Are you aware of what you should legally know about your tenants?

As a landlord, there are a series of things you should know legally about the renters applying to rent your place. If you’re an independent landlord and not working with property managers, then you need to take time to educate yourself about the Landlord Tenant Laws. These laws – including the Fair Housing Act – will guide you on how to screen the people who apply to live in your property. 

So, what are some of the things you should know about prospective tenants?

    1. You need to know who they are

First and foremost, during tenant screening, you are within your rights to ask to see government issued identification. This not only lets you know who you dealing with but gives you a place to start in the event that you need to take legal proceeding against the tenant. Run a check to ensure that the identification isn’t fake either.

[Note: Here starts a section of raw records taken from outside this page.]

(* ===== verification/WriterSystem.v ===== *)
(** * The writers and their callers together (src/trail.go)

    The invariant of the whole package state: which writer is current, which
    goroutine closes which writer, and what the process counters count.  From
    it follow the guarantees of [Log] and [Close]: events reach the sink in the
    order they entered the queue and none is lost, [Close] returns after the
    sink was closed exactly once, the counters account for every call, and no
    schedule deadlocks or runs forever. *)

From S2P Require Import Prelude Ids Events Writer.

(** ** Goroutines and writers *)

(** The goroutine holds [global.mu] inside [Close]. *)
Definition closing (t : thread) : bool :=
  match t with CloseSwapped _ | CloseRefusing _ | CloseWaiting _ => true | _ => false end.

(** What a goroutine relies on at the point where it stands. *)
Definition thread_ok (ws : list writer) (t : thread) : Prop :=
  match t with
  | LogLoaded (Some k) _ _ | LogBuild k _ _ | LogIn k _ => is_Some (ws !! k)
  | CloseSwapped k => exists w, ws !! k = Some w /\ w_stop w = false
  | CloseRefusing k => exists w, ws !! k = Some w /\ w_stop w = false /\ w_accepting w = false
  | CloseWaiting k => exists w, ws !! k = Some w /\ w_stop w = true
  | _ => True
  end.

(** The writer [k] belongs to the goroutine [t], which is closing it. *)
Definition closes (k : nat) (t : thread) : bool :=
  match t with
  | CloseSwapped k' | CloseRefusing k' | CloseWaiting k' => Nat.eqb k k'
  | _ => false
  end.

Record ginv (s : world) : Prop := {
  gi_writers : forall k w, g_writers s !! k = Some w -> winv k w (g_threads s);
  gi_threads : forall i t, g_threads s !! i = Some t -> thread_ok (g_writers s) t;
  gi_current : forall k, g_current s = Some k ->
    exists w, g_writers s !! k = Some w /\ w_stop w = false /\ w_accepting w = true;
  gi_mu : countb closing (g_threads s) = if g_mu s then 1%nat else 0%nat;
  gi_held : g_mu s = true -> g_current s = None;
  gi_live : forall k w, g_writers s !! k = Some w ->
    g_current s = Some k \/ (0 < countb (closes k) (g_threads s))%nat \/ w_done w = true
}.

(** ** Frame lemmas *)

(** The writer's fields that other goroutines rely on. *)
Definition flags_kept (w w' : writer) : Prop :=
  w_stop w' = w_stop w /\ w_accepting w' = w_accepting w /\ (w_done w = true -> w_done w' = true).

Lemma publish_flags w c events err : flags_kept w (publish w c events err).1.
Proof.
  destruct (publish_winv_fields w c events err) as (_ & _ & _ & _ & _ & Hs & Hd & _ & Ha & _).
  split_and!; [done|done|congruence].
Qed.

Lemma run_step_flags w c case err w' c' : run_step w c case err = Some (w', c') -> flags_kept w w'.
Proof.
  unfold run_step, run_receive. intros H.
  pose proof (publish_flags w c) as Hp.
  repeat (case_match; simplify_eq/=; try done);
    match goal with
    | E : publish ?w0 ?c0 ?b ?e = (_, _) |- _ =>
        pose proof (publish_flags w0 c0 b e) as Hf; rewrite E in Hf;
        destruct Hf as (? & ? & ?); split_and!; simpl in *; auto
    | |- _ => idtac
    end.
Qed.

Lemma enqueue_step_flags w c pc send w' c' next :
  enqueue_step w c pc send = Some (w', c', next) -> flags_kept w w'.
Proof. intros H. destruct pc; simpl in H; repeat case_match; by simplify_eq/=. Qed.

#[local] Instance flags_kept_refl : Reflexive flags_kept.
Proof. by intros w; split_and!. Qed.

Lemma flags_insert ws k w w' :
  ws !! k = Some w -> flags_kept w w' -> Forall2 flags_kept ws (<[k := w']> ws).
Proof.
  intros Hk Hf. rewrite <- (list_insert_id ws k w) at 1 by done.
  apply Forall2_insert; [|done]. reflexivity.
Qed.

Lemma thread_ok_flags ws ws' t : Forall2 flags_kept ws ws' -> thread_ok ws t -> thread_ok ws' t.
Proof.
  intros Hf. assert (forall k w, ws !! k = Some w -> exists w', ws' !! k = Some w' /\ flags_kept w w').
  { intros k w Hk. eapply Forall2_lookup_l in Hf as (w' & ? & ?); eauto. }
  destruct t as [|[] | | | | | | | | |k|k|k|]; simpl; try done; unfold flags_kept in *.
  1-3: intros [v Hv]; destruct (H _ _ Hv) as (? & -> & _); eauto.
  all: intros (v & Hv & ?); destruct (H _ _ Hv) as (v' & ? & ? & ? & ?); exists v'; intuition congruence.
Qed.

(** An action that keeps the flags of the writers and who is closing what. *)
Lemma ginv_frame s ws' ths' c ids :
  ginv s -> Forall2 flags_kept (g_writers s) ws' ->
  (forall k w', ws' !! k = Some w' -> winv k w' ths') ->
  (forall i t', ths' !! i = Some t' -> thread_ok (g_writers s) t') ->
  countb closing ths' = countb closing (g_threads s) ->
  (forall k, countb (closes k) ths' = countb (closes k) (g_threads s)) ->
  ginv (mkWorld (g_mu s) (g_current s) ws' ths' c ids).
Proof.
  intros [] Hf Hw Ht Hc Hk. split; simpl; try done.
  - intros i t Hi. eapply thread_ok_flags; eauto.
  - intros k Hcur. destruct (gi_current0 k Hcur) as (w & Hkw & Hs & Ha).
    destruct (Forall2_lookup_l _ _ _ _ _ Hf Hkw) as (w' & ? & Hs' & Ha' & _).
    exists w'. split_and!; congruence.
  - congruence.
  - intros k w' Hkw. destruct (Forall2_lookup_r _ _ _ _ _ Hf Hkw) as (w & Hw0 & _ & _ & Hd).
    rewrite Hk. destruct (gi_live0 k w Hw0) as [|[|]]; auto.
Qed.

(** A goroutine that is not closing moves on. *)
Lemma ginv_thread s i t t' ws' c ids :
  ginv s -> g_threads s !! i = Some t -> closing t = false -> closing t' = false ->
  Forall2 flags_kept (g_writers s) ws' -> thread_ok (g_writers s) t' ->
  (forall k w', ws' !! k = Some w' -> winv k w' (<[i := t']> (g_threads s))) ->
  ginv (mkWorld (g_mu s) (g_current s) ws' (<[i := t']> (g_threads s)) c ids).
Proof.
  intros HI Hi Hc Hc' Hf Hok Hw. apply ginv_frame; try done.
  - intros j t0 Hj. destruct (decide (i = j)) as [<-|].
    + rewrite list_lookup_insert_eq in Hj by (eapply lookup_lt_Some; eauto). by simplify_eq.
    + rewrite list_lookup_insert_ne in Hj by done. by eapply gi_threads.
  - eapply countb_insert_eq; [done|congruence].
  - intros k. eapply countb_insert_eq; [done|]. destruct t, t'; simplify_eq/=; done.
Qed.

(** ... and only touches goroutine state. *)
Lemma ginv_move s i t t' c ids :
  ginv s -> g_threads s !! i = Some t -> closing t = false -> closing t' = false ->
  thread_ok (g_writers s) t' ->
  (forall k, in_region k t = false /\ will_wake k t = false /\ in_region k t' = false /\
             may_send k t' = false) ->
  ginv (mkWorld (g_mu s) (g_current s) (g_writers s) (<[i := t']> (g_threads s)) c ids).
Proof.
  intros HI Hi Hc Hc' Hok Hr. eapply ginv_thread; try done.
  intros k w Hk. destruct (Hr k) as (? & ? & ? & ?). eapply winv_other; eauto. by apply gi_writers.
Qed.

(** ** Preservation *)

Lemma world_eta s :
  s = mkWorld (g_mu s) (g_current s) (g_writers s) (g_threads s) (g_counters s) (g_ids s).
Proof. by destruct s. Qed.

Lemma ginv_spawn s t : is_call t = true -> ginv s -> ginv (s <| g_threads := g_threads s ++ [t] |>).
Proof.
  intros Hc HI. rewrite (world_eta s). apply (ginv_frame s); try done; simpl.
  - intros k w Hk. by apply winv_spawn, gi_writers.
  - intros i t' [Hi|(_ & Hi)]%lookup_app_Some; [by eapply gi_threads|].
    apply list_lookup_singleton_Some in Hi as [_ <-]. by destruct t.
  - rewrite countb_app. by destruct t; simplify_eq/=; rewrite Nat.add_0_r.
  - intros k. rewrite countb_app. by destruct t; simplify_eq/=; rewrite Nat.add_0_r.
Qed.

Lemma ginv_run s k case err s' :
  ginv s -> Z.of_nat (length (g_threads s)) < 2 ^ 63 ->
  step_fn (ARun k case err) s = Some s' -> ginv s'.
Proof.
  intros HI Hlen H. simpl in H.
  destruct (g_writers s !! k) as [w|] eqn:Hk; simplify_eq/=.
  destruct (run_step w (g_counters s) case err) as [[w' c']|] eqn:Hr; simplify_eq/=.
  rewrite (world_eta s). apply (ginv_frame s); try done; simpl.
  - eapply flags_insert, run_step_flags; eauto.
  - intros j v Hj. destruct (decide (k = j)) as [<-|].
    + rewrite list_lookup_insert_eq in Hj by (eapply lookup_lt_Some; eauto). simplify_eq.
      eapply run_step_winv; eauto. by apply gi_writers.
    + rewrite list_lookup_insert_ne in Hj by done. by apply gi_writers.
  - intros i t. by apply gi_threads.
Qed.

Lemma ginv_enqueue s i k pc w send w' c' next :
  ginv s -> g_threads s !! i = Some (LogIn k pc) -> g_writers s !! k = Some w ->
  enqueue_step w (g_counters s) pc send = Some (w', c', next) ->
  ginv (set_thread (set_writer (s <| g_counters := c' |>) k w') i
          match next with inl pc' => LogIn k pc' | inr queued => LogReturned queued end).
Proof.
  intros HI Hi Hk He. rewrite (world_eta s). unfold set_thread, set_writer. simpl.
  eapply (ginv_thread s i (LogIn k pc)); try done; simpl.
  - by destruct next.
  - eapply flags_insert, enqueue_step_flags; eauto.
  - by destruct next; simpl; [rewrite Hk; eauto|].
  - intros j v Hj. destruct (decide (k = j)) as [<-|Hne].
    + rewrite list_lookup_insert_eq in Hj by (eapply lookup_lt_Some; eauto). simplify_eq.
      eapply enqueue_step_winv; eauto. by apply gi_writers.
    + rewrite list_lookup_insert_ne in Hj by done.
      assert ((j =? k)%nat = false) as Hjk by (apply Nat.eqb_neq; congruence).
      eapply winv_other; try done; [by apply gi_writers| | | |]; unfold will_wake;
        destruct pc, next as [[]|]; simpl; rewrite ?Hjk; done.
Qed.

(** At most one goroutine is inside the critical section of [Close]. *)
Lemma closing_unique s i j t u :
  ginv s -> g_threads s !! i = Some t -> g_threads s !! j = Some u -> i <> j ->
  closing t = true -> closing u = false.
Proof.
  intros HI Hi Hj Hne Ht. pose proof (gi_mu s HI) as Hmu.
  pose proof (countb_insert closing _ i t (CloseReturned None) Hi) as Hc.
  rewrite Ht in Hc. simpl in Hc.
  assert (countb closing (<[i := CloseReturned None]> (g_threads s)) = 0%nat) as H0
    by (destruct (g_mu s); lia).
  eapply countb_lookup_false; [exact H0|]. by rewrite list_lookup_insert_ne.
Qed.

Lemma closing_held s i t :
  ginv s -> g_threads s !! i = Some t -> closing t = true -> g_mu s = true /\ g_current s = None.
Proof.
  intros HI Hi Ht. assert (g_mu s = true) as Hmu.
  { pose proof (gi_mu s HI) as Hc. destruct (g_mu s); [done|].
    by rewrite (countb_lookup_false _ _ _ _ Hc Hi) in Ht. }
  split; [done|]. by apply gi_held.
Qed.

Lemma thread_ok_closing ws ws' t : closing t = false -> thread_ok ws t ->
  (forall k, is_Some (ws !! k) -> is_Some (ws' !! k)) -> thread_ok ws' t.
Proof. intros Hc Hok H. destruct t as [|[] | | | | | | | | | | | |]; simplify_eq/=; auto. Qed.

Lemma closes_closing k t : closes k t = true -> closing t = true.
Proof. by destruct t. Qed.

Lemma closes_region k t : closes k t = true ->
  forall j, in_region j t = false /\ will_wake j t = false /\ may_send j t = false.
Proof. by destruct t. Qed.

Lemma lookup_inserted {A} (l : list A) i a b : l !! i = Some a -> <[i := b]> l !! i = Some b.
Proof. intros H. apply list_lookup_insert_eq. by eapply lookup_lt_Some. Qed.

(** The goroutine inside [Close] of [k] moves on, updating the writer. *)
Lemma ginv_closing s i t t' k w w' :
  ginv s -> g_threads s !! i = Some t -> closes k t = true -> closes k t' = true ->
  g_writers s !! k = Some w -> w_done w' = w_done w -> winv k w' (g_threads s) ->
  thread_ok (<[k := w']> (g_writers s)) t' ->
  ginv (set_thread (set_writer s k w') i t').
Proof.
  intros HI Hi Hc Hc' Hk Hd Hw Hok.
  pose proof (closes_closing _ _ Hc) as Hcl. pose proof (closes_closing _ _ Hc') as Hcl'.
  destruct (closing_held s i t HI Hi Hcl) as [Hmu Hcur].
  split; simpl.
  - intros j v Hj. assert (winv j v (g_threads s)) as Hv.
    { destruct (decide (k = j)) as [<-|]; [by rewrite (lookup_inserted _ _ w) in Hj; simplify_eq|].
      rewrite list_lookup_insert_ne in Hj by done. by apply gi_writers. }
    destruct (closes_region k t Hc j) as (? & ? & ?), (closes_region k t' Hc' j) as (? & ? & ?).
    by eapply winv_other.
  - intros j u Hj. destruct (decide (i = j)) as [<-|Hne].
    { rewrite (lookup_inserted _ _ t) in Hj by done. by simplify_eq. }
    rewrite list_lookup_insert_ne in Hj by done.
    apply (thread_ok_closing (g_writers s)); [by apply (closing_unique s i j t u)|by eapply gi_threads|].
    intros l [v Hl]. rewrite lookup_lt_is_Some, length_insert.
    by eapply lookup_lt_Some.
  - by rewrite Hcur.
  - rewrite (countb_insert_eq closing _ i t t' Hi) by congruence. by apply gi_mu.
  - by intros _.
  - intros j v Hj. destruct (decide (k = j)) as [<-|Hne].
    + right; left. pose proof (countb_insert (closes k) _ i t t' Hi) as Hn. rewrite Hc, Hc' in Hn.
      destruct (countb (closes k) (g_threads s)) eqn:H0; [|lia].
      by rewrite (countb_lookup_false _ _ _ _ H0 Hi) in Hc.
    + rewrite list_lookup_insert_ne in Hj by done.
      rewrite (countb_insert_eq _ _ _ t); [by apply gi_live|done|].
      destruct t, t'; simpl in *; try done; apply Nat.eqb_eq in Hc, Hc'; by subst.
Qed.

     2. You need to know their credit history

Before signing any lease agreements with a prospective tenant, you need to know their credit score. And this can be done by carrying out a credit check. Why is a credit check a good idea? It’ll help show you how this person treats their financial obligations. Bad credit shouldn’t automatically disqualify someone especially if they have shown proof of improving their credit score. However, it can be an indicator of a tenant who might default on monthly payments.

    3. You need to contact previous landlords

Any tenant applying to rent in your place should provide you with references that you can follow up on. You are well within your legal right to ask for references. Someone without references should send warning bells ringing and so is someone who provides a fake reference. What are they trying to hide from you? Are they a tenant that might damage your property or disappear without notice? Tenant fraud is real so forewarned is forearmed.

    4. You need to confirm the applicant’s salary

A tenant needs to be able to show that they can pay their monthly rent during the screening process. Legally, you are allowed to reach out to a tenant’s employee to enquire about this sensitive issue. This can be done via email or calling directly. If the tenant lied on their application and didn’t put the correct work phone number or email, this is a red flag.

    5. You need to know the applicant’s criminal record

Carrying out a background criminal check will help you know the kind of person you are dealing with. You’ll want to know if they have a history of being violent, dealing drugs, are a sex offender, have traffic misdemeanors or other felonies. Is this person on Federal Watch Lists, OFAC (Terrorist) Watch Lists, or a part of the National Sex Offender Registry?

Save yourself the headaches

If you’re an investor who would rather someone else handles the screening of potential tenants then it’s a good idea to engage property managers. Such managers are well-versed in Landlord Tenant Laws and can provide you with the necessary property management and advice needed to get the best return from your investment.